Interpretive Summary: .

Technical Abstract: Antibiotics are used therapeutically during production of food animals to maintain herd health. Much of these administered antibiotics pass through the animal unchanged and enter the environment through manure management practices such as irrigation with feedlot runoff wastewater. The scientific community is concerned this antibiotic loading will alter the natural biota resulting in increased resistance, thereby making antibiotics that are critical for human and animal health ineffective. Therefore, cost-effective methods are needed to mitigate this environmental risk. The objective of this study was to characterize the partitioning of select antibiotic residues between the aqueous and sorbed phases on solids in runoff wastewater. Three radiolabeled antibiotics, i.e., [14C]-erythromycin (ERY), [3H]-chlortetracycline (CTC), and [3H]-monensin (MON), were selected for a laboratory batch partitioning study utilizing beef lagoon runoff wastewater. Liquid scintillation counting and combustion were used to quantify the radioactivity in the aqueous and sorbed fractions across time.
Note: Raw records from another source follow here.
Lemma rapid_fail_window_rolls_on_query_witness :
  RapidFailsPerMinuteExceeded 10 (all_well 60000 5000)
    (Z.iter 500 IncrementRapidFailCount first_dead)
  = (false, set_m_rapidFailTickStart 60000 first_dead).
Proof.
  assert (Hn : 0 <= 500) by by_computation.
  assert (Hint : is_int (m_cRapidFailCount first_dead)) by by_computation.
  assert (Hwindow : 60000 <= to_uint64 (GetTickCount64 (all_well 60000 5000)
                                        - m_rapidFailTickStart first_dead))
    by by_computation.
  destruct (rapid_fail_window_rolls_on_query 10 (all_well 60000 5000) first_dead 500
              Hn Hint Hwindow) as (Hfirst & _).
  exact Hfirst.
Defined.

(** ** More of [GetProcess] *)

Lemma AllocateServerProcessList_idempotent pConfig this :
  AllocateServerProcessList pConfig (AllocateServerProcessList pConfig this)
  = AllocateServerProcessList pConfig this.
Proof.
  apply AllocateServerProcessList_ready, serverProcessListReady_AllocateServerProcessList.
Qed.

Lemma isStopping_AllocateServerProcessList pConfig this :
  isStopping (AllocateServerProcessList pConfig this) = isStopping this.
Proof.
  unfold AllocateServerProcessList. destruct (serverProcessListReady this); reflexivity.
Qed.

(** A call on a manager that is not stopping is a call on the manager with
    its table allocated. *)
Lemma GetProcess_allocated pConfig env this :
  isStopping this = false ->
  GetProcess pConfig env this
  = GetProcess pConfig env (AllocateServerProcessList pConfig this).
Proof.
  intros Hrun. unfold GetProcess.
  rewrite isStopping_AllocateServerProcessList, Hrun, AllocateServerProcessList_idempotent.
  reflexivity.
Qed.

(** The outcome of the creation block on an empty slot. *)
Lemma create_in_empty_slot_outcome pConfig env i this :
  let result := create_in_empty_slot pConfig env i this in
  m_dwRouteToProcessIndex result.2 = m_dwRouteToProcessIndex this /\
  (m_cRapidFailCount result.2 = m_cRapidFailCount this \/ m_cRapidFailCount result.2 = 0) /\
  ((result.1.1 = S_OK /\ result.1.2 = Some (started env) /\ IsReady (started env) = true /\
    m_ppServerProcessList result.2
    = Some (<[Z.to_nat i := Some (started env)]> (slots this)) /\
    calls result.2 = calls this ++ [CallMakeServerProcess; CallInitialize; CallStartProcess])
   \/
   (FAILED result.1.1 = true /\ result.1.2 = None /\
    m_ppServerProcessList result.2 = m_ppServerProcessList this)).
Proof.
  unfold create_in_empty_slot. rewrite RapidFailsPerMinuteExceeded_cases.
  destruct (_ <=? _); cbn [fst snd];
    (destruct (_ <? _); cbn [fst snd];
     [split; [reflexivity |]; split; [auto |]; right; auto |]);
    (destruct (FAILED (Initialize_result env)) eqn:Hinit;
     [split; [reflexivity |]; split; [auto |]; right; auto |]);
    (destruct (FAILED (StartProcess_result env)) eqn:Hstart;
     [split; [reflexivity |]; split; [auto |]; right; auto |]);
    (destruct (IsReady (started env)) eqn:Hup; cbn [negb fst snd];
     [| split; [reflexivity |]; split; [auto |]; right; auto]);
    (split; [reflexivity |]; split; [auto |]; left);
    repeat split; cbn; rewrite <- app_assoc; reflexivity.
Qed.

(** Every call of [GetProcess] that returns, on a manager that is not
    stopping, took the fast path or the creation block. *)
Lemma GetProcess_paths pConfig env this result :
  table_ok this -> isStopping this = false ->
  GetProcess pConfig env this = Some result ->
  let allocated := AllocateServerProcessList pConfig this in
  exists i slot,
    RouteToProcessIndex allocated = Some i /\
    slot_at allocated i = Some slot /\
    result = if occupied_and_ready slot
             then (S_OK, slot, fetch_add_m_dwRouteToProcessIndex allocated)
             else create_in_empty_slot pConfig env i (at_gate allocated slot).
Proof.
  intros Hok Hrun. rewrite GetProcess_running_eq by assumption. unfold GetProcess_running.
  cbn zeta. set (allocated := AllocateServerProcessList pConfig this).
  destruct (RouteToProcessIndex allocated) as [i |]; [| discriminate]. cbn [mbind option_bind].
  change (slot_at (fetch_add_m_dwRouteToProcessIndex allocated) i) with (slot_at allocated i).
  destruct (slot_at allocated i) as [slot |] eqn:Hslot; [| discriminate].
  cbn [mbind option_bind].
  intros Hresult. exists i, slot. split; [reflexivity |]. split; [exact Hslot |].
  destruct (occupied_and_ready slot); [congruence |].
  unfold at_gate. destruct slot; congruence.
Qed.

(** X4.  The fast path.  When the slot that the cursor selects holds a
    worker that reports ready, [GetProcess] returns S_OK and that worker and
    only moves the cursor: it calls no collaborator, creates nothing, and
    consults neither the configuration nor the clock (the rapid-fail window
    is not touched, whatever its state). *)
Theorem GetProcess_returns_ready_worker pConfig env this i p :
  table_ok this ->
  serverProcessListReady this = true ->
  isStopping this = false ->
  RouteToProcessIndex this = Some i ->
  slot_at this i = Some (Some p) ->
  IsReady p = true ->
  GetProcess pConfig env this
  = Some (S_OK, Some p,
          set_m_dwRouteToProcessIndex (to_int (m_dwRouteToProcessIndex this + 1)) this).
Proof.
  intros Hok Hready Hrun Hindex Hslot Hp.
  rewrite GetProcess_running_eq by assumption. unfold GetProcess_running.
  rewrite AllocateServerProcessList_ready by exact Hready.
  rewrite Hindex. cbn [mbind option_bind].
  change (slot_at (fetch_add_m_dwRouteToProcessIndex this) i) with (slot_at this i).
  rewrite Hslot. cbn [mbind option_bind occupied_and_ready]. rewrite Hp. reflexivity.
Qed.

Lemma GetProcess_returns_ready_worker_witness :
  table_ok one_ready /\
  GetProcess config no_winsock (set_m_dwRouteToProcessIndex 3 (Z.iter 50 IncrementRapidFailCount one_ready))
  = Some (S_OK, Some (worker 5000 true),
          set_m_dwRouteToProcessIndex 4 (Z.iter 50 IncrementRapidFailCount one_ready)).
Proof.
  assert (Hok : table_ok one_ready) by (split; [by_computation | reflexivity]).
  split; [exact Hok |].
  exact (GetProcess_returns_ready_worker config no_winsock
           (set_m_dwRouteToProcessIndex 3 (Z.iter 50 IncrementRapidFailCount one_ready))
           0 (worker 5000 true) Hok eq_refl eq_refl eq_refl eq_refl eq_refl).
Defined.

(** X5.  What [GetProcess] returns.  On a table of
    [m_dwProcessesPerApplication] slots every call that returns gives either
    S_OK with a worker that reports ready and occupies, in the manager after
    the call, the slot that the cursor selected, or a failure code and no
    worker. *)
Theorem GetProcess_returns_ready_or_fails pConfig env this hr out this' :
  table_ok this ->
  GetProcess pConfig env this = Some (hr, out, this') ->
  (hr = S_OK /\
   exists i p,
     out = Some p /\ IsReady p = true /\
     RouteToProcessIndex (AllocateServerProcessList pConfig this) = Some i /\
     slot_at this' i = Some (Some p)) \/
  (FAILED hr = true /\ out = None).
Proof.
  intros Hok Hcall. destruct (isStopping this) eqn:Hrun.
  { rewrite GetProcess_stopping in Hcall by exact Hrun. injection Hcall as <- <- <-.
    right. split; reflexivity. }
  destruct (GetProcess_paths _ _ _ _ Hok Hrun Hcall) as (i & slot & Hindex & Hslot & Hresult).
  pose proof (table_ok_AllocateServerProcessList pConfig this Hok) as Hoka.
  set (allocated := AllocateServerProcessList pConfig this) in *.
  destruct (slot_at_inv _ _ _ Hslot) as (array & Harray & Hi & Hlook).
  destruct (occupied_and_ready slot) eqn:Hready.
  - injection Hresult as -> -> ->. left. split; [reflexivity |].
    destruct slot as [p |]; [| discriminate]. exists i, p. auto.
  - assert (Hgate : exists array', m_ppServerProcessList (at_gate allocated slot) = Some array' /\
                                  length array' = length array).
    { unfold at_gate. destruct slot as [p |].
      - unfold stop_not_ready, slots. cbn. rewrite Harray. cbn. eexists.
        split; [reflexivity | apply length_fmap].
      - exists array. auto. }
    destruct Hgate as (array' & Harray' & Hlen).
    pose proof (create_in_empty_slot_outcome pConfig env i (at_gate allocated slot))
      as (_ & _ & [Hdone | Hfail]).
    + destruct Hdone as (Hhr & Hout & Hup & Hlist & _).
      rewrite <- Hresult in *. cbn [fst snd] in *. left. split; [exact Hhr |].
      exists i, (started env). split; [exact Hout |]. split; [exact Hup |].
      split; [exact Hindex |].
      rewrite (slot_at_lookup _ _ i Hlist Hi). unfold slots. rewrite Harray'. cbn.
      apply list_lookup_insert_eq. apply lookup_lt_Some in Hlook. lia.
    + destruct Hfail as (Hhr & Hout & _). rewrite <- Hresult in *. cbn [fst snd] in *.
      right. auto.
Qed.

Lemma GetProcess_returns_ready_or_fails_witness :
  table_ok first_dead_failing /\
  GetProcess config (all_well 10 5003) first_dead_failing
  = Some (HRESULT_FROM_WIN32 ERROR_SERVER_DISABLED, None, first_dead_refused) /\
  FAILED (HRESULT_FROM_WIN32 ERROR_SERVER_DISABLED) = true.
Proof.
  assert (Hcall : GetProcess config (all_well 10 5003) first_dead_failing
                  = Some (HRESULT_FROM_WIN32 ERROR_SERVER_DISABLED, None, first_dead_refused))
    by reflexivity.
  split; [exact (table_ok_first_dead 11) |]. split; [exact Hcall |].
  destruct (GetProcess_returns_ready_or_fails _ _ _ _ _ _ (table_ok_first_dead 11) Hcall)
    as [(Hok & _) | (Hfailed & _)]; [discriminate Hok | exact Hfailed].
Defined.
Slightly more ERY sorbed to the suspended solids fraction than the aqueous fraction, and equilibrium conditions were achieved quickly, i.e., 2 hours. CTC partitioning occurred in two phases: a rapid sorption to the solids fraction between 0.5 and 8 hours with desorption into the aqueous fraction at 24 hours, suggesting degradation to more polar compounds. The most lipophilic antibiotic tested, MON, quickly and quantitatively sorbed into the suspended solids layer and remained in equilibrium with the aqueous fraction from 0.5 to 168 hours. The differences between these three antibiotics illustrate that variation between antibiotic behavior exists, making it appropriate to test large-use antibiotics. Additional studies are planned to quantify the efficacy of using binding agents to remove antibiotics from wastewater.